Exercise instructions »
Lines below starting with the line with "loading, path resolution" and going on through the line with "- [Protocol]: [sync.rs], the" must be output exactly; the rest of the records must be left out.

Provided records »
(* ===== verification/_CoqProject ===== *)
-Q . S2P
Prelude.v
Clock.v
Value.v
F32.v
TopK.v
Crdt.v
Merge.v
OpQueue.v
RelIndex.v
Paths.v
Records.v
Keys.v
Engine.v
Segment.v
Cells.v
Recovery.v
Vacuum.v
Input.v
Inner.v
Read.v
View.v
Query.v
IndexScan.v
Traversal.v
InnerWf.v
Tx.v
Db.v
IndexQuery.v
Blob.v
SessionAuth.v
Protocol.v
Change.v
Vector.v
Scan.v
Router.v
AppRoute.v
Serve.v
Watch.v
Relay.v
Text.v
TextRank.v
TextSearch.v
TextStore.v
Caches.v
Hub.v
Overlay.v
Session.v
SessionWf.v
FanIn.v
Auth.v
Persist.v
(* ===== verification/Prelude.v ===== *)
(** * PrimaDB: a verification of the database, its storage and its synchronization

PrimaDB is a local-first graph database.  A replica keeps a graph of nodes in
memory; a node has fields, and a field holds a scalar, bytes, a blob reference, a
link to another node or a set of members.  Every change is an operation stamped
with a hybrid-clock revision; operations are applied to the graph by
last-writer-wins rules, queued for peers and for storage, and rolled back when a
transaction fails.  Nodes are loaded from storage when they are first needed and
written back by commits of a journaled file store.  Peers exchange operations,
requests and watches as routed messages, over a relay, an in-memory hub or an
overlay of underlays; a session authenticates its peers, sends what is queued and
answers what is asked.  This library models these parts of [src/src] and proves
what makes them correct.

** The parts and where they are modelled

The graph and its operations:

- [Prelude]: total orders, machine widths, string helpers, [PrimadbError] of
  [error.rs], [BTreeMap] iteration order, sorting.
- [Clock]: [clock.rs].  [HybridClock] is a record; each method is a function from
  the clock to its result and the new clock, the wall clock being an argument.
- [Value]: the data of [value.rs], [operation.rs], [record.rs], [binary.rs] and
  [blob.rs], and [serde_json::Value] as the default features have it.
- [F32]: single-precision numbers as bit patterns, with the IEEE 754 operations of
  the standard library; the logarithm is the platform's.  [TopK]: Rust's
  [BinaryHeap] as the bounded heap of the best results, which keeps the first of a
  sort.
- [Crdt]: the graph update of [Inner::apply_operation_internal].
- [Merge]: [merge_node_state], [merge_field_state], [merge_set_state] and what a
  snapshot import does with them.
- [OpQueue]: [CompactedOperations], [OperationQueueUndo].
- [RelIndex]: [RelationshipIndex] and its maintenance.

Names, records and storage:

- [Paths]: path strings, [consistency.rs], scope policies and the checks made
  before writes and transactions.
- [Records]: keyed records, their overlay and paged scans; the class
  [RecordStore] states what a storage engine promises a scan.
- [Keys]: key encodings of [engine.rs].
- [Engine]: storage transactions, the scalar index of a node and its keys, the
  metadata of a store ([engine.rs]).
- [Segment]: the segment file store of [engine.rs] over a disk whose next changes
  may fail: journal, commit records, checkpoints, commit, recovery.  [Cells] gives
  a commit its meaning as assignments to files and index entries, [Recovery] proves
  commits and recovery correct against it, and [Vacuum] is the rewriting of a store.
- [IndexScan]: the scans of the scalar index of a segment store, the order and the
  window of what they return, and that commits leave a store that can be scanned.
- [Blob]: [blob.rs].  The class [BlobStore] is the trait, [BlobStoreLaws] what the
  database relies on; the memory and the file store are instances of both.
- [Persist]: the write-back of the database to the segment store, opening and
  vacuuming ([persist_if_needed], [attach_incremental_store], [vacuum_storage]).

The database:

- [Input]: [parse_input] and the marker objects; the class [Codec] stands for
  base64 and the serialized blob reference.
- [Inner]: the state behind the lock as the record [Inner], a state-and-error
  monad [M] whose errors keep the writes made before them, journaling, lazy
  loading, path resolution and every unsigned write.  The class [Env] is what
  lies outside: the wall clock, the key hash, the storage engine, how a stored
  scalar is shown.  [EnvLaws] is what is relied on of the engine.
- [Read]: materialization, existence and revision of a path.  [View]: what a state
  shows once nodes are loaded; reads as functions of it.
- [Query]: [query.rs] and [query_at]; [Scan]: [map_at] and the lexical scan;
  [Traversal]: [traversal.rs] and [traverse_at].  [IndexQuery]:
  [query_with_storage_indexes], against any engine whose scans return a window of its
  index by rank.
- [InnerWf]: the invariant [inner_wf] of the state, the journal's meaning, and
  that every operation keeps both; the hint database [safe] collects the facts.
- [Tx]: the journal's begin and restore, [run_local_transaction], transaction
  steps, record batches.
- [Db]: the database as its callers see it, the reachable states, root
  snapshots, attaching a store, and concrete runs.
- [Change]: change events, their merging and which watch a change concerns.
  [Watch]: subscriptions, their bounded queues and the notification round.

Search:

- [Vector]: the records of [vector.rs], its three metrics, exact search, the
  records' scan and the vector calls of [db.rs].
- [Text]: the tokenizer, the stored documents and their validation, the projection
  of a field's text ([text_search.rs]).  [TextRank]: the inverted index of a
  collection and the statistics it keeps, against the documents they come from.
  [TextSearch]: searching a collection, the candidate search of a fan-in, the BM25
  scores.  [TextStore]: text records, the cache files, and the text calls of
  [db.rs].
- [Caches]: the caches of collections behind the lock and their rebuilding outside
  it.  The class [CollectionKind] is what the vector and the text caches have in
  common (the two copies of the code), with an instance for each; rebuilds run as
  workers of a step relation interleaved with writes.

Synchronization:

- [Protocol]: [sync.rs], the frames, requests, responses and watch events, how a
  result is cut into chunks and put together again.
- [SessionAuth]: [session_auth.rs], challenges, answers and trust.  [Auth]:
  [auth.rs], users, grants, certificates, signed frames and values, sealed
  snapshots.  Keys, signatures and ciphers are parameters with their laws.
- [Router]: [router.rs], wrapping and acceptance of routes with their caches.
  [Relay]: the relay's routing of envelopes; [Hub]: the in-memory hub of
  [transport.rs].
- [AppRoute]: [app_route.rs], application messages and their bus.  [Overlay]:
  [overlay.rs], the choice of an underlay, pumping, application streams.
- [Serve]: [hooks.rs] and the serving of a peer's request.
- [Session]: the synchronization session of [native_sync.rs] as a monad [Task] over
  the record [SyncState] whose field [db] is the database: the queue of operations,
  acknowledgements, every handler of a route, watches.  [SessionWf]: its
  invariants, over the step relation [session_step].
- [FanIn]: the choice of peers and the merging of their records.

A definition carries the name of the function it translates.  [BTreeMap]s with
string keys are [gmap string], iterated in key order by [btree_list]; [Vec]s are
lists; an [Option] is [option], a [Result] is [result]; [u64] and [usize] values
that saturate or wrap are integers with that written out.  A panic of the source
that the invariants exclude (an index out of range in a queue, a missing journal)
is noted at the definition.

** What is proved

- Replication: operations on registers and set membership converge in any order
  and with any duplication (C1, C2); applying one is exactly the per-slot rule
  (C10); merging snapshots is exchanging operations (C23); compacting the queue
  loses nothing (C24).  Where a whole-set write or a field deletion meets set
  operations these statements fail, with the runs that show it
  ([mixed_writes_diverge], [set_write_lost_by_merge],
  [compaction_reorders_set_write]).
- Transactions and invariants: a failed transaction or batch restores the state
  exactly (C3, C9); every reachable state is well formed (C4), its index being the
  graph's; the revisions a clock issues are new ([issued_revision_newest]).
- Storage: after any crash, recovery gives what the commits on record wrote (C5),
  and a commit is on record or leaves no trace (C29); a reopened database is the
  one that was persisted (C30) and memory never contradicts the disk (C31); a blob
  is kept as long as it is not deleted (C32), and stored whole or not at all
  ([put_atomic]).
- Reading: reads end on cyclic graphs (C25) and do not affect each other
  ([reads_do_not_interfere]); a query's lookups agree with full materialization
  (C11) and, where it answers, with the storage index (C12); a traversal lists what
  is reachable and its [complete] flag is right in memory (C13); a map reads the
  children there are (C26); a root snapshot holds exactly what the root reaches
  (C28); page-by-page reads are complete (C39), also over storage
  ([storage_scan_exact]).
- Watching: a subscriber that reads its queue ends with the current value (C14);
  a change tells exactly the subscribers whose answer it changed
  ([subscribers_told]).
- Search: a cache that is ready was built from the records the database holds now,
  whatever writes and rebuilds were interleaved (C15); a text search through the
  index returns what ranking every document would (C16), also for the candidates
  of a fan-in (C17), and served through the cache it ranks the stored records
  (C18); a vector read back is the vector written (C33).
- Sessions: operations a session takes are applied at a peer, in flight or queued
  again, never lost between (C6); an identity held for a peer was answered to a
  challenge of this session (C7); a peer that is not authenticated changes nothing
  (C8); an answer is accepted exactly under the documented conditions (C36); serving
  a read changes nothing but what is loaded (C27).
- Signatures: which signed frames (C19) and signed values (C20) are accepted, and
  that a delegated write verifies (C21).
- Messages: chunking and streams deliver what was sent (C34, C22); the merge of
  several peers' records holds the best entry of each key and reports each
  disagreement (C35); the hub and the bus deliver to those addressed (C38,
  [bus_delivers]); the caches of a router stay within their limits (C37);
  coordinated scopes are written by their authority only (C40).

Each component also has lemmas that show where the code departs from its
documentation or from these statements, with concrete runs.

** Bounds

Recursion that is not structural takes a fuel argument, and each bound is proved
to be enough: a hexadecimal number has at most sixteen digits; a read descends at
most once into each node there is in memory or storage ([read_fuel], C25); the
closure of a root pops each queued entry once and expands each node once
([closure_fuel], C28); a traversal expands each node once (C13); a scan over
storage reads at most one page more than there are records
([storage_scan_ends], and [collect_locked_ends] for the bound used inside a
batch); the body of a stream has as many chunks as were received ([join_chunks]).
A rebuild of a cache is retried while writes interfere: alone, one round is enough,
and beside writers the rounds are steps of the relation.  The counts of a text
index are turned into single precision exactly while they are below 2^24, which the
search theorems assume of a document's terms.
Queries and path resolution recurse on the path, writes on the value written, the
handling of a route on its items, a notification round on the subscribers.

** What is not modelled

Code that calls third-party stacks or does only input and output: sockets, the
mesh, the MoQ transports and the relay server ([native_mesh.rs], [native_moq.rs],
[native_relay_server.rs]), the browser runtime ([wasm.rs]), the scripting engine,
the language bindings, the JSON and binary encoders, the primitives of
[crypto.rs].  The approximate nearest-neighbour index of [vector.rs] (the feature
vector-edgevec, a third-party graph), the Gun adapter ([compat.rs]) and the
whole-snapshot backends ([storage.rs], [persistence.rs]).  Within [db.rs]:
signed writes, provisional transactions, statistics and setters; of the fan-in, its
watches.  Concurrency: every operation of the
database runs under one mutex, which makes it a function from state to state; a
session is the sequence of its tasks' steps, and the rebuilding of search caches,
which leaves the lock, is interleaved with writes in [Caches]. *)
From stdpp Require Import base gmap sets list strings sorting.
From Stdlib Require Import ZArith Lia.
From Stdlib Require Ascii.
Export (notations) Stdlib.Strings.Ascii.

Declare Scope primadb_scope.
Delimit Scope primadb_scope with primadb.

Response »
  loading, path resolution and every unsigned write.  The class [Env] is what
  lies outside: the wall clock, the key hash, the storage engine, how a stored
  scalar is shown.  [EnvLaws] is what is relied on of the engine.
- [Read]: materialization, existence and revision of a path.  [View]: what a state
  shows once nodes are loaded; reads as functions of it.
- [Query]: [query.rs] and [query_at]; [Scan]: [map_at] and the lexical scan;
  [Traversal]: [traversal.rs] and [traverse_at].  [IndexQuery]:
  [query_with_storage_indexes], against any engine whose scans return a window of its
  index by rank.
- [InnerWf]: the invariant [inner_wf] of the state, the journal's meaning, and
  that every operation keeps both; the hint database [safe] collects the facts.
- [Tx]: the journal's begin and restore, [run_local_transaction], transaction
  steps, record batches.
- [Db]: the database as its callers see it, the reachable states, root
  snapshots, attaching a store, and concrete runs.
- [Change]: change events, their merging and which watch a change concerns.
  [Watch]: subscriptions, their bounded queues and the notification round.

Search:

- [Vector]: the records of [vector.rs], its three metrics, exact search, the
  records' scan and the vector calls of [db.rs].
- [Text]: the tokenizer, the stored documents and their validation, the projection
  of a field's text ([text_search.rs]).  [TextRank]: the inverted index of a
  collection and the statistics it keeps, against the documents they come from.
  [TextSearch]: searching a collection, the candidate search of a fan-in, the BM25
  scores.  [TextStore]: text records, the cache files, and the text calls of
  [db.rs].
- [Caches]: the caches of collections behind the lock and their rebuilding outside
  it.  The class [CollectionKind] is what the vector and the text caches have in
  common (the two copies of the code), with an instance for each; rebuilds run as
  workers of a step relation interleaved with writes.

Synchronization:

- [Protocol]: [sync.rs], the frames, requests, responses and watch events, how a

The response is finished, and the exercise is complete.